╭─ RECORDS PROVIDED

Lemma udp_checksum_ok h p payload : pseudo_ok p -> Forall is_u8 payload -> Z.of_nat (length payload) < 130000 ->
  exists ck, udp_compute_checksum h p payload = Done ck /\ is_u16 ck /\
    forall h', udp_src_port h' = udp_src_port h -> udp_dst_port h' = udp_dst_port h -> udp_length h' = udp_length h ->
      udp_checksum h' = ck -> udp_verify_checksum h' p payload = Done true /\
        checksum_combine [pseudo_bytes p; udp_bytes h'; payload] = Done 0.
Proof.
  intros Hp Hu Hl. destruct (pseudo_bytes_ok p Hp) as [Lp Up].
  set (pre := to_be_bytes 2 (udp_src_port h) ++ to_be_bytes 2 (udp_dst_port h) ++ to_be_bytes 2 (udp_length h)).
  destruct (checksum_field (pseudo_bytes p ++ pre) payload) as (ck & E & Hck & E0).
  - apply Forall_app. split; [done|]. unfold pre. do 2 (apply Forall_app; split; [apply to_be_bytes_u8|]). apply to_be_bytes_u8.
  - done.
  - rewrite length_app, Lp. by exists 9%nat.
  - rewrite !length_app, Lp. change (length pre) with 6%nat. lia.
  - assert (forall h', udp_src_port h' = udp_src_port h -> udp_dst_port h' = udp_dst_port h -> udp_length h' = udp_length h ->
              udp_compute_checksum h' p payload = Done ck) as Ec.
    { intros h' E1 E2 E3. unfold udp_compute_checksum. rewrite checksum_combine_concat, udp_zeroed.
      cbn [concat udp_src_port udp_dst_port udp_length udp_checksum]. rewrite app_nil_r, E1, E2, E3. fold pre.
      rewrite <- E, <- !app_assoc. done. }
    exists ck. split_and!; [by apply Ec|done|]. intros h' E1 E2 E3 E4. split.
    + unfold udp_verify_checksum. rewrite Ec by done. cbn. by rewrite E4, Z.eqb_refl.
    + rewrite checksum_combine_concat, <- E0. cbn [concat]. rewrite app_nil_r. f_equal. unfold udp_bytes.
      rewrite E1, E2, E3, E4. unfold pre. by rewrite <- !app_assoc.
Qed.

Lemma icmp_checksum_ok h payload : co_fields h -> Forall is_u8 payload -> Z.of_nat (length payload) < 130000 ->
  exists ck, icmp_compute_checksum h payload = Done ck /\ is_u16 ck /\
    forall h', icmp_type h' = icmp_type h -> icmp_code h' = icmp_code h -> icmp_rest h' = icmp_rest h ->
      icmp_checksum h' = ck -> icmp_verify_checksum h' payload = Done true /\
        checksum_combine [icmp_bytes h'; payload] = Done 0.
Proof.
  intros (Ht & Hc & _ & Hr) Hu Hl.
  destruct (checksum_field [icmp_type h; icmp_code h] (icmp_rest h ++ payload)) as (ck & E & Hck & E0).
  - by do 2 (apply Forall_cons_2; [done|]).
  - apply Forall_app. by split; [apply Hr|].
  - by exists 1%nat.
  - rewrite length_app. destruct Hr as [-> _]. cbn [length]. lia.
  - assert (forall h', icmp_type h' = icmp_type h -> icmp_code h' = icmp_code h -> icmp_rest h' = icmp_rest h ->
              icmp_compute_checksum h' payload = Done ck) as Ec.
    { intros h' E1 E2 E3. unfold icmp_compute_checksum. rewrite checksum_combine_concat, icmp_zeroed by (cbn; by rewrite E3).
      cbn [concat icmp_type icmp_code icmp_rest icmp_checksum]. rewrite app_nil_r, E1, E2, E3. by rewrite <- E, <- !app_assoc. }
    exists ck. split_and!; [by apply Ec|done|]. intros h' E1 E2 E3 E4. split.
    + unfold icmp_verify_checksum. rewrite Ec by done. cbn. by rewrite E4, Z.eqb_refl.
    + rewrite checksum_combine_concat, <- E0. cbn [concat]. rewrite app_nil_r. f_equal. unfold icmp_bytes.
      rewrite E1, E2, E3, E4. by rewrite <- !app_assoc.
Qed.

(** ** Packets *)

Lemma zeroed_bytes n (data : list Z) : length data = n -> in_zeroed n (store_front n data) = data.
Proof.
  intros H. unfold in_zeroed. rewrite store_front_done by (rewrite length_replicate; lia).
  cbn [default from_option]. by rewrite drop_ge, app_nil_r by (rewrite length_replicate; lia).
Qed.

Lemma ipv4_bytes_length h : is_arr 4 (ip_src h) -> is_arr 4 (ip_dst h) -> length (ipv4_bytes h) = 20%nat.
Proof. intros [L1 _] [L2 _]. unfold ipv4_bytes. rewrite !length_app, L1, L2. done. Qed.

(** Parsing a plain serialized header followed by anything. *)
Lemma ipv4_parse_bytes h rest : co_fields h -> co_plain h -> ipv4_parse (ipv4_bytes h ++ rest) = Some (h, rest).
Proof.
  intros Hf Hp. destruct (co_roundtrip h (replicate 20 0 ++ rest) Hf Hp) as (out & Eo & _ & E).
  { rewrite length_app, length_replicate. cbn. lia. }
  cbn [co_serialize co_parse co_len ipv4_codec] in Eo, E. unfold ipv4_serialize in Eo.
  rewrite store_front_done in Eo by (rewrite length_app, length_replicate; lia). injection Eo as <-. exact E.
Qed.

Lemma tcp_parse_bytes h rest : co_fields h -> co_plain h -> tcp_parse (tcp_bytes h ++ rest) = Some (h, rest).
Proof.
  intros Hf Hp. destruct (co_roundtrip h (replicate 20 0 ++ rest) Hf Hp) as (out & Eo & _ & E).
  { rewrite length_app, length_replicate. cbn. lia. }
  cbn [co_serialize co_parse co_len tcp_codec] in Eo, E. unfold tcp_serialize in Eo.
  rewrite store_front_done in Eo by (rewrite length_app, length_replicate; lia). injection Eo as <-. exact E.
Qed.

Lemma ipv4_packet_roundtrip src dst proto t ident payload :
  is_arr 4 src -> is_arr 4 dst -> is_u8 proto -> is_u8 t -> is_u16 ident ->
  exists hdr, build_ipv4_packet src dst proto t ident payload = Done (ipv4_bytes hdr ++ payload) /\
    length (ipv4_bytes hdr) = 20%nat /\ ip_src hdr = src /\ ip_dst hdr = dst /\ protocol hdr = proto /\ ttl hdr = t /\
    identification hdr = ident /\ total_length hdr = Z.min (20 + Z.of_nat (length payload)) (2 ^ 16 - 1) /\
    forall pad, parse_ipv4_packet (ipv4_bytes hdr ++ payload ++ pad) = Done (Some (hdr, payload ++ pad)).
Proof.
  intros Hs Hd Hp Ht Hi. unfold build_ipv4_packet. set (h := {| version_ihl := _ |}).
  assert (total_length h = Z.min (20 + Z.of_nat (length payload)) (2 ^ 16 - 1)) as Htot.
  { cbn. destruct (Z.ltb_spec (20 + Z.of_nat (length payload)) (2 ^ 16)); cbn in *; lia. }
  assert (co_fields h) as Hf.
  { cbn [co_fields ipv4_codec]. rewrite Htot. cbn. unfold is_u8, is_u16 in *. split_and!; done || lia. }
  destruct (ipv4_checksum_ok h Hf) as (ck & -> & Hck & Hv & _). cbn [mbind run_bind]. exists (set_header_checksum ck h).
  assert (co_fields (set_header_checksum ck h)) as Hf'.
  { destruct Hf as (H1 & H2 & H3 & H4 & H5 & H6 & H7 & _ & H9 & H10). cbn [co_fields ipv4_codec]. by split_and!. }
  unfold ipv4_serialize. rewrite zeroed_bytes by (by apply ipv4_bytes_length). split; [done|].
  split; [by apply ipv4_bytes_length|]. split_and!; try done. intros pad. unfold parse_ipv4_packet.
  rewrite ipv4_parse_bytes by done. rewrite Hv. done.
Qed.

Definition segment_pseudo (src_ip dst_ip payload : list Z) : PseudoHeader :=
  {| ph_src := src_ip; ph_dst := dst_ip; ph_zero := 0; ph_protocol := 6;
     ph_length := (20 + Z.of_nat (length payload)) mod 2 ^ 16 |}.

Lemma flags_word f : is_u8 f ->
  is_u16 (Z.lor (Z.shiftl 5 12) f) /\ Z.shiftr (Z.lor (Z.shiftl 5 12) f) 12 = 5 /\ Z.land (Z.lor (Z.shiftl 5 12) f) 255 = f.
Proof.
  unfold is_u8. intros H. assert (Z.lor (Z.shiftl 5 12) f = 20480 + f) as ->.
  { change (Z.shiftl 5 12) with 20480. rewrite <- Z.add_lor_land. enough (Z.land 20480 f = 0) by lia.
    apply Z.bits_inj'. intros n Hn. rewrite Z.land_spec, Z.bits_0. destruct (Z.lt_ge_cases n 12).
    - change 20480 with (5 * 2 ^ 12). rewrite Z.mul_pow2_bits_low by lia. done.
    - rewrite <- (Z.mod_small f (2 ^ 8)) by lia. rewrite Z.mod_pow2_bits_high by lia. apply andb_false_r. }
  split; [unfold is_u16; lia|]. split.
  - rewrite Z.shiftr_div_pow2 by lia. change (2 ^ 12) with 4096. symmetry. apply (Z.div_unique_pos _ _ _ f); lia.
  - change 255 with (2 ^ 8 - 1). rewrite land_ones_mod by lia. symmetry. apply (Z.mod_unique_pos _ _ 80); lia.
Qed.

(** What [build_tcp_segment] puts in the TCP header. *)
Definition segment_header (sp dp seq ack flags win ck : Z) : TcpHeader :=
  {| src_port := sp; dst_port := dp; seq_num := seq; ack_num := ack; data_offset_flags := Z.lor (Z.shiftl 5 12) flags;
     window := win; tcp_checksum := ck; urgent_ptr := 0 |}.
(** ** Timers *)

(** Bump the first queue entry with this sequence number. *)
Fixpoint touch_entry (seq now : Z) (q : list RetransmitEntry) : list RetransmitEntry :=
  match q with
  | [] => []
  | e :: q => if re_seq e =? seq
              then {| re_seq := re_seq e; re_data := re_data e; sent_at := now; retransmit_count := retransmit_count e + 1 |} :: q
              else e :: touch_entry seq now q
  end.

(** The loop over the expired entries; [None] when the connection is reset. *)
Fixpoint retransmit_loop (k : TcpConnectionKey) (now : Z) (expired : list RetransmitEntry) (b : TcpControlBlock)
    : run (list TcpOutput * option TcpControlBlock) :=
  match expired with
  | [] => Done ([], Some b)
  | entry :: expired =>
      match List.find (fun e => re_seq e =? re_seq entry) (retransmit_queue b) with
      | None => retransmit_loop k now expired b
      | Some q_entry =>
          if MAX_RETRANSMIT <=? retransmit_count q_entry then
            o ← emit b (snd_nxt b) (rcv_nxt b) RST 0 []; Done ([o; ConnectionClosed k], None)
          else
            o ← emit b (re_seq q_entry) (rcv_nxt b) (Z.lor ACK PSH) (rcv_wnd b) (re_data q_entry);
            let b' := set_cc (mss b) (Z.max (cwnd b / 2) (2 * mss b)) (dup_ack_count b)
                        (set_rtx (touch_entry (re_seq entry) now (retransmit_queue b))
                           (Z.min (saturating_mul64 (rto_ms b) 2) 60000) b) in
            '(out, r) ← retransmit_loop k now expired b';
            Done (o :: out, r)
      end
  end.

Definition tick_connection (k : TcpConnectionKey) (now : Z) (t : TcpSocketTable) : run (list TcpOutput * TcpSocketTable) :=
  match conn_get t k with
  | None => Done ([], t)
  | Some b =>
      if bool_decide (state b = TimeWait) && (TIME_WAIT_MS <=? saturating_sub now (time_wait_started_ms b))
      then Done ([ConnectionClosed k], conn_remove k t)
      else
        let expired := filter (fun e => rto_ms b <= saturating_sub now (sent_at e)) (retransmit_queue b) in
        '(out, r) ← retransmit_loop k now expired b;
        Done (out, match r with Some b' => conn_insert k b' t | None => conn_remove k t end)
  end.

(** [BTreeMap] keys, in order. *)
Definition key_le (x y : Z * Z) : Prop := fst x < fst y \/ (fst x = fst y /\ snd x <= snd y).
#[global] Instance key_le_dec : RelDecision key_le.
Proof. intros x y. unfold key_le. apply _. Defined.

Fixpoint tick_keys (keys : list (Z * Z)) (now : Z) (t : TcpSocketTable) : run (list TcpOutput * TcpSocketTable) :=
  match keys with
  | [] => Done ([], t)
  | ekey :: keys =>
      '(out, t) ← match connections t !! ekey with
                  | Some b => tick_connection (local b, remote b) now t
                  | None => Done ([], t)
                  end;
      '(out', t) ← tick_keys keys now t;
      Done (out ++ out', t)
  end.

Definition tcp_tick (now : Z) (t : TcpSocketTable) : run (list TcpOutput * TcpSocketTable) :=
  tick_keys (merge_sort key_le (fst <$> map_to_list (connections t))) now t.

(** ** Well-formed tables *)

Definition addr_ok (a : SocketApiAddr) : Prop := is_arr 4 (sa_ip a) /\ is_u16 (sa_port a).
Definition key_ok (k : TcpConnectionKey) : Prop := addr_ok (fst k) /\ addr_ok (snd k).

Definition entry_ok (e : RetransmitEntry) : Prop :=
  is_u32 (re_seq e) /\ Forall is_u8 (re_data e) /\ Z.of_nat (length (re_data e)) < 130000.

Record tcb_ok (b : TcpControlBlock) : Prop := {
  tk_addr : key_ok (local b, remote b);
  tk_snd : is_u32 (snd_una b) /\ is_u32 (snd_nxt b) /\ is_u16 (snd_wnd b);
  tk_rcv : is_u32 (rcv_nxt b) /\ is_u16 (rcv_wnd b);
  tk_queue : Forall entry_ok (retransmit_queue b);
  tk_cc : is_u32 (cwnd b) /\ is_u32 (ssthresh b) /\ is_u16 (mss b);
}.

╰─

### [TRY IT]
In the entries above, find the line with "exists ck, icmp_compute_checksum" and the line with "(** Parsing a", then set down exactly those two and every line between them, nothing else.

### [RESPONSE TO THE EXERCISE]
  exists ck, icmp_compute_checksum h payload = Done ck /\ is_u16 ck /\
    forall h', icmp_type h' = icmp_type h -> icmp_code h' = icmp_code h -> icmp_rest h' = icmp_rest h ->
      icmp_checksum h' = ck -> icmp_verify_checksum h' payload = Done true /\
        checksum_combine [icmp_bytes h'; payload] = Done 0.
Proof.
  intros (Ht & Hc & _ & Hr) Hu Hl.
  destruct (checksum_field [icmp_type h; icmp_code h] (icmp_rest h ++ payload)) as (ck & E & Hck & E0).
  - by do 2 (apply Forall_cons_2; [done|]).
  - apply Forall_app. by split; [apply Hr|].
  - by exists 1%nat.
  - rewrite length_app. destruct Hr as [-> _]. cbn [length]. lia.
  - assert (forall h', icmp_type h' = icmp_type h -> icmp_code h' = icmp_code h -> icmp_rest h' = icmp_rest h ->
              icmp_compute_checksum h' payload = Done ck) as Ec.
    { intros h' E1 E2 E3. unfold icmp_compute_checksum. rewrite checksum_combine_concat, icmp_zeroed by (cbn; by rewrite E3).
      cbn [concat icmp_type icmp_code icmp_rest icmp_checksum]. rewrite app_nil_r, E1, E2, E3. by rewrite <- E, <- !app_assoc. }
    exists ck. split_and!; [by apply Ec|done|]. intros h' E1 E2 E3 E4. split.
    + unfold icmp_verify_checksum. rewrite Ec by done. cbn. by rewrite E4, Z.eqb_refl.
    + rewrite checksum_combine_concat, <- E0. cbn [concat]. rewrite app_nil_r. f_equal. unfold icmp_bytes.
      rewrite E1, E2, E3, E4. by rewrite <- !app_assoc.
Qed.

(** ** Packets *)

Lemma zeroed_bytes n (data : list Z) : length data = n -> in_zeroed n (store_front n data) = data.
Proof.
  intros H. unfold in_zeroed. rewrite store_front_done by (rewrite length_replicate; lia).
  cbn [default from_option]. by rewrite drop_ge, app_nil_r by (rewrite length_replicate; lia).
Qed.

Lemma ipv4_bytes_length h : is_arr 4 (ip_src h) -> is_arr 4 (ip_dst h) -> length (ipv4_bytes h) = 20%nat.
Proof. intros [L1 _] [L2 _]. unfold ipv4_bytes. rewrite !length_app, L1, L2. done. Qed.

(** Parsing a plain serialized header followed by anything. *)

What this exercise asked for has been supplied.